Equity in health care financing has gained increased attention in low- and middle-income countries (LMICs) following the renewed global interest in universal health coverage (UHC), a key component of the sustainable development goals (SDGs). UHC requires that people have access to the health services they need without risking financial hardship. Health financing is central to UHC and many LMICs have initiated reforms to align their health financing systems with the goals of UHC. Evaluation of the equity impact of these reforms has become a growing area of research, especially in countries with large health inequalities where the pressure to move towards UHC is most intense and the need for evidence to inform policy most critical. However, current analytical tools for evaluating equity in health financing conspicuously exclude indicators of quality, an important dimension of UHC. The aim of this paper was to address this critical methodological gap by introducing quality scores into benefit incidence analysis (BIA), one of the key techniques for assessing equity in health financing. BIA measures the extent to which different socioeconomic groups benefit from public spending on health care through their use of health services. The benefit (public subsidy) is captured in monetary terms by multiplying the quantity of a particular health service consumed by the unit cost of that service and subtracting any out-of-pocket costs incurred while using the service. It does not account for variations in the quality of health services in the computation of the public subsidy.

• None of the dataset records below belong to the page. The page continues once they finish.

(** One of the two searches, from [x]: [P] are the rids already expanded. *)
Record climbing (x : Z) (P mine : gset Z) (queue : list Z) : Prop := {
  cl_start : x ∈ mine;
  cl_mine : ∀ y, y ∈ mine ↔ y ∈ P ∨ y ∈ queue;
  cl_anc : ∀ y, y ∈ mine → ancestor plink x y;
  cl_closed : ∀ y z, y ∈ P → z ∈ parents y → z ∈ mine
}.

(** What a turn of either search can still do. *)
Definition work (mine : gset Z) (queue : list Z) : nat := length queue + size (pids ∖ mine).

Lemma climbing_start x : climbing x ∅ {[ x ]} [x].
Proof.
  split.
  - by apply elem_of_singleton.
  - intros y. rewrite elem_of_singleton, list_elem_of_singleton, (elem_of_empty y). tauto.
  - intros y ->%elem_of_singleton. apply rtc_refl.
  - intros y z []%elem_of_empty.
Qed.

Lemma ancestor_step_spec x P mine other queue :
  climbing x P mine queue → mine ## other →
  match ancestor_step plink mine other queue with
  | inl r => ancestor plink x r ∧ r ∈ other
  | inr (mine', queue') => ∃ P',
      climbing x P' mine' queue' ∧ mine' ## other ∧
      work mine' queue' + (if queue is [] then 0 else 1) = work mine queue
  end.
Proof.
  intros [C1 C2 C3 C4] Hd. unfold ancestor_step. destruct queue as [|cur queue].
  { exists P. split_and!; [by split|done|lia]. }
  assert (cur ∈ mine) as Hcur by (apply C2; right; by left).
  case_bool_decide as Ho; [split; [by apply C3|done]|].
  pose proof (climb_spec (parents cur) mine other queue) as Hc.
  destruct (climb _ _ _ _) as [r|[mine' queue']].
  - destruct Hc as [Hr ?]. split; [|done]. eapply rtc_r; [by apply C3|done].
  - destruct Hc as (xs & -> & -> & Hnd & Hxs & Hall). exists ({[ cur ]} ∪ P). split_and!.
    + split.
      * apply elem_of_union. by right.
      * intros y. rewrite !elem_of_union, elem_of_list_to_set, elem_of_singleton, C2, elem_of_app, elem_of_cons.
        tauto.
      * intros y [Hy%elem_of_list_to_set|Hy]%elem_of_union; [|by apply C3].
        destruct (Hxs y Hy) as (Hp & _). eapply rtc_r; [by apply C3|done].
      * intros y z [->%elem_of_singleton|Hy]%elem_of_union Hz; [by apply Hall|].
        apply elem_of_union. right. by eapply C4.
    + intros y [Hy%elem_of_list_to_set|Hy]%elem_of_union Hy'; [|by apply (Hd y)].
      by destruct (Hxs y Hy) as (_ & _ & ?).
    + unfold work. rewrite (unmarked_step pids mine xs Hnd).
      2: { intros y Hy. destruct (Hxs y Hy) as (Hp & ? & _). split; [by eapply parents_pids|done]. }
      rewrite length_app. cbn [length]. lia.
Qed.

(** A finished search has seen every ancestor. *)
Lemma climbing_done x P mine a : climbing x P mine [] → ancestor plink x a → a ∈ mine.
Proof.
  intros [C1 C2 C3 C4]. revert a. unfold ancestor. apply rtc_ind_r; [done|].
  intros y z _ Hp IH. apply C2 in IH as [HP|?%elem_of_nil]; [|done]. by eapply C4.
Qed.

Lemma ancestor_loop_spec fuel a b PA PB visitedA visitedB queueA queueB :
  climbing a PA visitedA queueA → climbing b PB visitedB queueB → visitedA ## visitedB →
  work visitedA queueA + work visitedB queueB < fuel →
  match ancestor_loop fuel plink visitedA visitedB queueA queueB with
  | Ret r => ancestor plink a r ∧ ancestor plink b r
  | Fail ENoAncestor => ∀ r, ¬ (ancestor plink a r ∧ ancestor plink b r)
  | _ => False
  end.
Proof.
  revert PA PB visitedA visitedB queueA queueB.
  induction fuel as [|fuel IH]; intros PA PB visitedA visitedB queueA queueB HA HB Hd Hf; [lia|].
  cbn [ancestor_loop].
  destruct ((0 <? length queueA) || (0 <? length queueB)) eqn:Hmore.
  2: { apply orb_false_iff in Hmore as [HzA%Nat.ltb_ge HzB%Nat.ltb_ge].
    destruct queueA, queueB; try (cbn in *; lia).
    intros r [Ha Hb]. apply (Hd r); by eapply climbing_done. }
  pose proof (ancestor_step_spec a PA visitedA visitedB queueA HA Hd) as HsA.
  destruct (ancestor_step plink visitedA visitedB queueA) as [r|[vA qA]].
  { destruct HsA as [? Hr]. split; [done|]. by apply (cl_anc _ _ _ _ HB). }
  destruct HsA as (PA' & HA' & Hd' & HwA). symmetry in Hd'.
  pose proof (ancestor_step_spec b PB visitedB vA queueB HB Hd') as HsB.
  destruct (ancestor_step plink visitedB vA queueB) as [r|[vB qB]].
  { destruct HsB as [? Hr]. split; [|done]. by apply (cl_anc _ _ _ _ HA'). }
  destruct HsB as (PB' & HB' & Hd'' & HwB). symmetry in Hd''.
  eapply IH; [exact HA'|exact HB'|done|]. destruct queueA, queueB; cbn in Hmore; done || lia.
Qed.
End ancestors.

Lemma size_pids plink : size (pids plink) ≤ length plink.
Proof. unfold pids. etrans; [apply size_list_to_set_le|]. by rewrite length_map. Qed.

Lemma FindCommonAncestor_ok plink a b :
  (0 < a)%Z → (0 < b)%Z →
  match FindCommonAncestor plink a b with
  | Ret r => ancestor plink a r ∧ ancestor plink b r
  | Fail ENoAncestor => ∀ r, ¬ (ancestor plink a r ∧ ancestor plink b r)
  | _ => False
  end.
Proof.
  intros Ha Hb. unfold FindCommonAncestor.
  destruct (Z.leb_spec a 0); [lia|]. destruct (Z.leb_spec b 0); [lia|].
  destruct (Z.eqb_spec a b) as [->|Hne]; [split; apply rtc_refl|].
  apply (ancestor_loop_spec plink _ a b ∅ ∅); [apply climbing_start..| |].
  - intros y ->%elem_of_singleton ?%elem_of_singleton. done.
  - unfold work. cbn [length]. pose proof (size_pids plink).
    pose proof (subseteq_size (pids plink ∖ {[ a ]}) (pids plink) ltac:(set_solver)).
    pose proof (subseteq_size (pids plink ∖ {[ b ]}) (pids plink) ltac:(set_solver)). lia.
Qed.

Lemma Shortest_ok plink from to directOnly skip :
  (0 < from)%Z → (0 < to)%Z →
  match Shortest plink from to directOnly skip with
  | Ret p => ∃ l, map RID p = from :: l ∧ shortest_path plink directOnly skip from to l
  | Fail ErrNoPath => ∀ k, ¬ walk plink directOnly skip from k to
  | _ => False
  end.
Proof.
  intros Hf Ht. unfold Shortest.
  destruct (Z.leb_spec from 0); [lia|]. destruct (Z.leb_spec to 0); [lia|].
  destruct (Z.eqb_spec from to) as [->|Hne]; [exists []; by split; [|split; [|split; [|cbn; lia]]]|].
  destruct (searching_start plink directOnly skip from to Hne) as [Hs Hn].
  pose proof (bfs_spec plink directOnly skip from to (2 * length plink + 2) ∅ ({[from]} ∪ skip)
    [MkNode from None 0] Hs) as Hb.
  pose proof (size_rids plink) as Hsz.
  pose proof (subseteq_size (rids plink ∖ ({[from]} ∪ skip)) (rids plink) ltac:(set_solver)).
  specialize (Hb ltac:(repeat constructor) Hn ltac:(cbn [length]; lia)).
  destruct (bfs _ _ _ _ _ _) as [p|[]| |]; try done.
  destruct Hb as (n & -> & Hok & Hto & Hmin).
  destruct (chain_path plink directOnly skip from n Hok) as (l & Hl & Hlast & Hp).
  exists l. rewrite reconstruct_rids, Hl. split; [done|]. split; [done|]. split; [by rewrite Hlast|].
  intros k Hr. apply Hmin in Hr. pose proof (from_chain_length _ _ _ _ _ Hok) as Hlen.
  apply (f_equal length) in Hl. rewrite length_rev, length_map, Hlen in Hl. cbn in Hl. lia.
Qed.

(** ** Properties *)

(** C39. [Shortest] finds a shortest path: it returns the rids of a walk over
    the visible edges, in either direction, from the start to the end, which
    enters no skipped node and than which no such walk is shorter; it reports
    that there is no path exactly when there is none; and it always ends. *)
Theorem Shortest_shortest plink from to directOnly skip :
  (0 < from)%Z → (0 < to)%Z →
  match Shortest plink from to directOnly skip with
  | Ret p => ∃ l, map RID p = from :: l ∧ shortest_path plink directOnly skip from to l
  | Fail ErrNoPath => ∀ k, ¬ walk plink directOnly skip from k to
  | _ => False
  end.
Proof. apply Shortest_ok. Qed.

(** [FindCommonAncestor] decides whether two check-ins have a common ancestor,
    and returns one if they do; it always ends. *)
Theorem FindCommonAncestor_common plink a b :
  (0 < a)%Z → (0 < b)%Z →
  match FindCommonAncestor plink a b with
  | Ret r => ancestor plink a r ∧ ancestor plink b r
  | Fail ENoAncestor => ∀ r, ¬ (ancestor plink a r ∧ ancestor plink b r)
  | _ => False
  end.
Proof. apply FindCommonAncestor_ok. Qed.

在全球重新关注全民健康覆盖(UHC)之后,医疗保健筹资公平性在中低收入国家(LMICs)得到了更多关注,全民健康覆盖是可持续发展目标(SDGs)的一个关键组成部分。UHC 要求人们能够获得所需的卫生服务,而不会陷入财务困境。卫生筹资是 UHC 的核心,许多 LMIC 已经启动了改革,以使他们的卫生筹资系统与 UHC 的目标保持一致。评估这些改革对公平性的影响已成为一个日益增长的研究领域,特别是在卫生不平等程度较大的国家,这些国家最需要向 UHC 迈进的压力,以及为政策提供信息的证据的需求最为关键。然而,目前评估卫生筹资公平性的分析工具明显排除了质量指标,而质量是 UHC 的一个重要方面。本文的目的是通过将质量评分引入受益情况分析(BIA)来解决这一关键的方法学差距,BIA 是评估卫生筹资公平性的关键技术之一。BIA 通过衡量不同社会经济群体通过使用卫生服务从公共卫生支出中受益的程度来衡量公平性。受益(公共补贴)通过将特定卫生服务的消费数量乘以该服务的单位成本,并从使用该服务时产生的任何自付费用中扣除,以货币形式表示。它没有考虑到卫生服务质量的变化在公共补贴的计算中。